Former Uber drivers Abdul Mohamed and Ronald Gillette filed suit against Uber after their access to the company's app was cut off, effectively terminating their work. Mohamed began driving in 2012, and in July 2013, he accepted an updated agreement with the company. The agreement included an arbitration provision requiring Uber drivers to submit to arbitration to resolve most disputes with the company and included a provision requiring drivers to waive their right to bring disputes as a class action, a collective action, or a private attorney general representative action.
Drivers were given the ability to opt out of the arbitration provision by delivering notice of their intent to opt out to Uber within 30 days either in person or by overnight delivery service. Mohamed accepted the agreement and did not opt out. Gillette, who began driving in early 2013, similarly accepted the 2013 agreement.

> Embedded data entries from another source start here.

(* ===== verification/NngPeer.v ===== *)
(** * NngPeer: the part of nng and of the system the peer-to-peer node uses

    [src/ya_communicate/arch/p2p.cpp] uses nng through byte buffers, listeners
    and dialers rather than through messages as the modules of [Messaging.v]
    do.  [PeerApi] is that interface, with the TLS configuration objects, the
    steady clock, sleeping, and the application's status callback.  Receiving
    can block for ever.  [PeerLaws] is what the code relies on: a ghost [PView]
    of the sockets, endpoints, buffers and TLS configurations that are live, of
    what was sent and of what was received.  [ToyPeer] is a concrete
    instance. *)

From S2P Require Import Prelude Text Program Nng.

(** [struct NodeStatus] *)
Record NodeStatus := mkStatus {
  ns_id : bytes;
  ns_address : bytes;
  ns_uptime : Z;
  ns_info : bytes;
}.

#[global] Instance NodeStatus_eq_dec : EqDecision NodeStatus.
Proof. solve_decision. Defined.

Inductive PeerProtocol := rep0 | peer_pub0 | peer_sub0 | req0.

#[global] Instance PeerProtocol_eq_dec : EqDecision PeerProtocol.
Proof. solve_decision. Defined.

(** ** The calls *)

Class PeerApi := {
  p_state : Type;
  p_strerror : Z → bytes;
  (* [nng_rep0_open] and so on *)
  p_open : PeerProtocol → p_state → result Z Z * p_state;
  p_close : Z → p_state → p_state;
  (* [nng_socket_set(socket, NNG_OPT_SUB_SUBSCRIBE, "", 0)] *)
  p_subscribe_all : Z → p_state → result Z () * p_state;
  p_listen : Z → bytes → p_state → result Z Z * p_state;
  p_dial : Z → bytes → p_state → result Z Z * p_state;
  p_listener_close : Z → p_state → p_state;
  p_dialer_close : Z → p_state → p_state;
  (* [nng_send] without [NNG_FLAG_ALLOC]: the bytes are copied *)
  p_send : Z → bytes → p_state → result Z () * p_state;
  (* [nng_recv] with [NNG_FLAG_ALLOC]: the id of a buffer the program owns;
     [Running] is a call that never returns *)
  p_recv : Z → p_state → exec (result Z Z * p_state);
  p_load : Z → p_state → option (bytes * p_state);
  p_free : Z → p_state → option (() * p_state);
  p_tls_alloc : p_state → result Z Z * p_state;
  p_tls_own_cert : Z → bytes → bytes → p_state → result Z () * p_state;
  p_tls_free : Z → p_state → p_state;
  (* [nng_socket_set_ptr(socket, NNG_OPT_TLS_CONFIG, config)] *)
  p_set_tls : Z → Z → p_state → result Z () * p_state;
  (* [std::chrono::steady_clock::now()] in nanoseconds *)
  p_now : p_state → Z;
  (* [std::this_thread::sleep_for], in seconds *)
  p_sleep : Z → p_state → p_state;
  Callback : Type;
  p_invoke : Callback → NodeStatus → p_state → p_state;
}.

(** ** What the code relies on *)

Record PView := mkPView {
  pv_sockets : gmap Z PeerProtocol;
  (* the socket and the URL of a listener or dialer *)
  pv_listeners : gmap Z (Z * bytes);
  pv_dialers : gmap Z (Z * bytes);
  pv_buffers : gmap Z bytes;
  pv_configs : gset Z;
  pv_sent : list (Z * bytes);
  pv_received : list (Z * bytes);
}.

Definition pv_open s p (v : PView) : PView :=
  mkPView (<[s := p]> (pv_sockets v)) (pv_listeners v) (pv_dialers v) (pv_buffers v)
    (pv_configs v) (pv_sent v) (pv_received v).
(** Closing a socket closes its listeners and dialers. *)
Definition pv_close s (v : PView) : PView :=
  mkPView (delete s (pv_sockets v)) (filter (fun e => e.2.1 ≠ s) (pv_listeners v))
    (filter (fun e => e.2.1 ≠ s) (pv_dialers v)) (pv_buffers v)
    (pv_configs v) (pv_sent v) (pv_received v).
Definition pv_listening f (v : PView) : PView :=
  mkPView (pv_sockets v) (f (pv_listeners v)) (pv_dialers v) (pv_buffers v)
    (pv_configs v) (pv_sent v) (pv_received v).
Definition pv_dialing f (v : PView) : PView :=
  mkPView (pv_sockets v) (pv_listeners v) (f (pv_dialers v)) (pv_buffers v)
    (pv_configs v) (pv_sent v) (pv_received v).
Definition pv_send s bs (v : PView) : PView :=
  mkPView (pv_sockets v) (pv_listeners v) (pv_dialers v) (pv_buffers v)
    (pv_configs v) (pv_sent v ++ [(s, bs)]) (pv_received v).
Definition pv_receive s b bs (v : PView) : PView :=
  mkPView (pv_sockets v) (pv_listeners v) (pv_dialers v) (<[b := bs]> (pv_buffers v))
    (pv_configs v) (pv_sent v) (pv_received v ++ [(s, bs)]).
Definition pv_release b (v : PView) : PView :=
  mkPView (pv_sockets v) (pv_listeners v) (pv_dialers v) (delete b (pv_buffers v))
    (pv_configs v) (pv_sent v) (pv_received v).
Definition pv_configure f (v : PView) : PView :=
  mkPView (pv_sockets v) (pv_listeners v) (pv_dialers v) (pv_buffers v)
    (f (pv_configs v)) (pv_sent v) (pv_received v).

Class PeerLaws (N : PeerApi) := {
  p_view : p_state → PView;
  (* a call that fails changes nothing *)
  replied {A} (st : p_state) (r : result Z A * p_state) (P : A → PView → PView → Prop) : Prop :=
    match r with
    | (Ok a, st') => P a (p_view st) (p_view st')
    | (Err e, st') => e ≠ 0 ∧ p_view st' = p_view st
    end;
  plaw_open p st : replied st (p_open p st) (fun s v v' =>
    pv_sockets v !! s = None ∧ v' = pv_open s p v);
  plaw_close s st : p_view (p_close s st) = pv_close s (p_view st);
  plaw_subscribe s st : replied st (p_subscribe_all s st) (fun _ v v' => v' = v);
  plaw_listen s url st : replied st (p_listen s url st) (fun l v v' =>
    pv_listeners v !! l = None ∧ v' = pv_listening (<[l := (s, url)]>) v);
  plaw_dial s url st : replied st (p_dial s url st) (fun d v v' =>
    pv_dialers v !! d = None ∧ v' = pv_dialing (<[d := (s, url)]>) v);
  plaw_listener_close l st : p_view (p_listener_close l st) = pv_listening (delete l) (p_view st);
  plaw_dialer_close d st : p_view (p_dialer_close d st) = pv_dialing (delete d) (p_view st);
  plaw_send s bs st : replied st (p_send s bs st) (fun _ v v' => v' = pv_send s bs v);
  plaw_recv s st :
    match p_recv s st with
    | Done r => replied st r (fun b v v' =>
        pv_buffers v !! b = None ∧ ∃ bs, v' = pv_receive s b bs v)
    | Running => True
    | Undefined => False
    end;
  plaw_load b bs st : pv_buffers (p_view st) !! b = Some bs →
    ∃ st', p_load b st = Some (bs, st') ∧ p_view st' = p_view st;
  plaw_free b bs st : pv_buffers (p_view st) !! b = Some bs →
    ∃ st', p_free b st = Some ((), st') ∧ p_view st' = pv_release b (p_view st);
  plaw_tls_alloc st : replied st (p_tls_alloc st) (fun c v v' =>
    (c ∉ pv_configs v) ∧ v' = pv_configure (union {[c]}) v);
  plaw_own_cert c cert key st : replied st (p_tls_own_cert c cert key st) (fun _ v v' => v' = v);
  plaw_tls_free c st : p_view (p_tls_free c st) = pv_configure (fun cs => cs ∖ {[c]}) (p_view st);
  plaw_set_tls s c st : replied st (p_set_tls s c st) (fun _ v v' => v' = v);
  plaw_sleep n st : p_view (p_sleep n st) = p_view st;
  plaw_invoke cb status st : p_view (p_invoke cb status st) = p_view st;
}.

(** ** A concrete network

    Dialing succeeds at the URLs of [pt_peers], which answer a request with a
    fixed reply; a listener can be refused, and one call can be told to fail.
    Other sockets receive what is in their inbox and block when it is empty. *)
Module ToyPeer.

Record State := mkState {
  pt_view : PView;
  pt_peers : gmap bytes bytes;
  pt_inbox : gmap Z (list bytes);
  pt_until : option nat;
  pt_clock : Z;
  pt_seen : list NodeStatus;
}.

Definition set_view v st :=
  mkState v (pt_peers st) (pt_inbox st) (pt_until st) (pt_clock st) (pt_seen st).

Definition tick (st : State) : bool * State :=
  match pt_until st with
  | None => (false, st)
  | Some n => (match n with O => true | _ => false end,
               mkState (pt_view st) (pt_peers st) (pt_inbox st)
                 (match n with O => None | S n => Some n end) (pt_clock st) (pt_seen st))
  end.

Definition answer {A} (f : PView → A * PView) (st : State) : result Z A * State :=
  match tick st with
  | (true, st) => (Err ToyNng.no_memory, st)
  | (false, st) => let '(a, v) := f (pt_view st) in (Ok a, set_view v st)
  end.

Definition deliver s bs (st : State) : result Z Z * State :=
  answer (fun v => let b := ToyNng.next_key (pv_buffers v) in (b, pv_receive s b bs v)) st.

(** The URL a socket has dialed. *)
Definition dialed s (v : PView) : option bytes :=
  match map_to_list (filter (fun e => e.2.1 = s) (pv_dialers v)) with
  | (_, (_, url)) :: _ => Some url
  | [] => None
  end.

Definition receive s (st : State) : exec (result Z Z * State) :=
  match pv_sockets (pt_view st) !! s with
  | Some req0 =>
      match dialed s (pt_view st) ≫= fun url => pt_peers st !! url with
      | Some reply => Done (deliver s reply st)
      | None => Running
      end
  | _ =>
      match default [] (pt_inbox st !! s) with
      | bs :: rest =>
          Done (deliver s bs (mkState (pt_view st) (pt_peers st) (<[s := rest]> (pt_inbox st))
                                (pt_until st) (pt_clock st) (pt_seen st)))
      | [] => Running
      end
  end.


#[global] Instance toy_peer : PeerApi := {|
  p_state := State;
  p_strerror rv := string_bytes "error";
  p_open p := answer (fun v => let s := ToyNng.next_key (pv_sockets v) in (s, pv_open s p v));
  p_close s st := set_view (pv_close s (pt_view st)) st;
  p_subscribe_all s := answer (fun v => ((), v));
  p_listen s url := answer (fun v =>
    let l := ToyNng.next_key (pv_listeners v) in (l, pv_listening (<[l := (s, url)]>) v));
  p_dial s url st :=
    match pv_sockets (pt_view st) !! s, pt_peers st !! url with
    | Some req0, None => (Err ToyNng.no_memory, st)
    | _, _ => answer (fun v =>
        let d := ToyNng.next_key (pv_dialers v) in (d, pv_dialing (<[d := (s, url)]>) v)) st
    end;
  p_listener_close l st := set_view (pv_listening (delete l) (pt_view st)) st;
  p_dialer_close d st := set_view (pv_dialing (delete d) (pt_view st)) st;
  p_send s bs := answer (fun v => ((), pv_send s bs v));
  p_recv := receive;
  p_load b st := (fun bs => (bs, st)) <$> (pv_buffers (pt_view st) !! b);
  p_free b st := (fun _ => ((), set_view (pv_release b (pt_view st)) st))
                   <$> (pv_buffers (pt_view st) !! b);
  p_tls_alloc := answer (fun v =>
    let c := unused (pv_configs v) in (c, pv_configure (union {[c]}) v));
  p_tls_own_cert c cert key := answer (fun v => ((), v));
  p_tls_free c st := set_view (pv_configure (fun cs => cs ∖ {[c]}) (pt_view st)) st;
  p_set_tls s c := answer (fun v => ((), v));
  p_now := pt_clock;
  p_sleep n st := mkState (pt_view st) (pt_peers st) (pt_inbox st) (pt_until st)
                    (pt_clock st + n * 10 ^ 9) (pt_seen st);
  Callback := ();
  p_invoke _ status st := mkState (pt_view st) (pt_peers st) (pt_inbox st) (pt_until st)
                            (pt_clock st) (pt_seen st ++ [status]);
|}.

Lemma toy_answer {A} (f : PView → A * PView) st (P : A → PView → PView → Prop) :
  P (f (pt_view st)).1 (pt_view st) (f (pt_view st)).2 →
  match answer f st with
  | (Ok a, st') => P a (pt_view st) (pt_view st')
  | (Err e, st') => e ≠ 0 ∧ pt_view st' = pt_view st
  end.
Proof.
  intros HP. unfold answer, tick. destruct (pt_until st) as [[|n]|]; cbn; [done|..];
    by destruct (f (pt_view st)).
Qed.

Lemma toy_deliver s bs st :
  match deliver s bs st with
  | (Ok b, st') => pv_buffers (pt_view st) !! b = None
                   ∧ ∃ bs, pt_view st' = pv_receive s b bs (pt_view st)
  | (Err e, st') => e ≠ 0 ∧ pt_view st' = pt_view st
  end.
Proof.
  refine (toy_answer _ st (fun b v v' => pv_buffers v !! b = None ∧ ∃ bs, v' = pv_receive s b bs v) _).
  cbn. destruct (ToyNng.next_key_fresh (pv_buffers (pt_view st))). eauto.
Qed.

#[global] Instance toy_peer_laws : PeerLaws toy_peer.
Proof.
  apply (Build_PeerLaws toy_peer pt_view); try done.
  - intros p st. destruct (ToyNng.next_key_fresh (pv_sockets (pt_view st))).
    by refine (toy_answer _ st (fun s v v' => pv_sockets v !! s = None ∧ v' = pv_open s p v) _).
  - intros s st. exact (toy_answer (fun v => ((), v)) st (fun _ v v' => v' = v) eq_refl).
  - intros s url st. destruct (ToyNng.next_key_fresh (pv_listeners (pt_view st))).
    by refine (toy_answer _ st (fun l v v' => pv_listeners v !! l = None
      ∧ v' = pv_listening (<[l := (s, url)]>) v) _).
  - intros s url st. destruct (ToyNng.next_key_fresh (pv_dialers (pt_view st))).
    cbn. destruct (pv_sockets (pt_view st) !! s) as [[| | |]|], (pt_peers st !! url);
      try done; by refine (toy_answer _ st (fun d v v' => pv_dialers v !! d = None
        ∧ v' = pv_dialing (<[d := (s, url)]>) v) _).
  - intros s bs st.
    exact (toy_answer (fun v => ((), pv_send s bs v)) st (fun _ v v' => v' = pv_send s bs v) eq_refl).
  - intros s st. change (p_recv s st) with (receive s st). unfold receive.
    destruct (dialed s (pt_view st) ≫= _) as [reply|], (default [] (pt_inbox st !! s)) as [|bs rest],
      (pv_sockets (pt_view st) !! s) as [[| | |]|]; try done;
      match goal with |- context [deliver ?s ?bs ?t] => exact (toy_deliver s bs t) end.
  - intros b bs st Hb. cbn. rewrite Hb. eauto.
  - intros b bs st Hb. cbn. rewrite Hb. eauto.
  - intros st. pose proof (proj1 (unused_fresh (pv_configs (pt_view st)))).
    by refine (toy_answer _ st (fun c v v' => (c ∉ pv_configs v)
      ∧ v' = pv_configure (union {[c]}) v) _).
  - intros c cert key st. exact (toy_answer (fun v => ((), v)) st (fun _ v v' => v' = v) eq_refl).
  - intros s c st. exact (toy_answer (fun v => ((), v)) st (fun _ v v' => v' = v) eq_refl).
Defined.
End ToyPeer.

In June 2014, Mohamed accepted an updated version of the agreement with an easier opt-out provision enabling drivers to opt out via e-mail (as well as the other options) and again declined to opt out. Mohamed's access to the app was terminated in October 2014—Gillette's in April 2014—both because of negative information on their consumer credit reports. Both drivers filed suit alleging violations of the Fair Credit Reporting Act (FCRA) and including a claim under the Private Attorney Generals Act (PAGA). Uber moved to compel arbitration in both cases.
The district court overseeing the litigation against Uber denied the motions. On appeal to the Ninth Circuit Court of Appeals, a three-judge panel reversed.
Both the 2013 and 2014 agreements contained provisions that provided that disputes would be resolved by arbitration and, importantly, that any dispute as to arbitrability would be resolved by the arbitrator, the court said.
"The delegation provisions clearly and unmistakably delegated the question of arbitrability to the arbitrator for all claims except challenges to the class, collective, and representative action waivers in the 2013 agreement," the panel wrote. "In accordance with Supreme Court precedent, we are required to enforce these agreements 'according to their terms' and, in the absence of some other generally applicable contract defense, such as fraud, duress, or unconscionability, let an arbitrator determine arbitrability as to all but the claims specifically exempted by the 2013 Agreement."
Further, the panel found the delegation provisions were not unconscionable, rejecting the argument that the opt-out provision was illusory because it was so onerous. "While we do not doubt that it was more burdensome to opt out of the arbitration provision by overnight delivery service than it would have been by e-mail, the contract bound Uber to accept opt-outs from those drivers who followed the procedure it set forth," the court said. "There were some drivers who did opt out and whose opt-outs Uber recognized. Thus, the promise was not illusory. The fact that the opt-out provision was 'buried in the agreement' does not change this analysis."
Because the panel found the delegation provisions in both agreements were not procedurally unconscionable, it did not reach the issue of substantive unconscionability, instead ordering the parties to arbitrate their dispute over arbitrability—with one exception.
The agreements also implicated the drivers' PAGA claims, as the arbitration provisions waived class, collective, and representative actions. While the district court found that the agreements did not allow for the PAGA waiver to be severed from the remainder of the agreements, the Ninth Circuit reached a different conclusion.
Describing the agreement's severance provision as "hardly a model of clarity," the panel nevertheless found it operated to make the arbitration provision invalid as to any PAGA representative claim. "Thus, while Plaintiffs' PAGA claim must be litigated in court, the PAGA waiver does not invalidate the remainder of the arbitration provision in the 2013 Agreement, and it should be enforced according to its terms," the court said.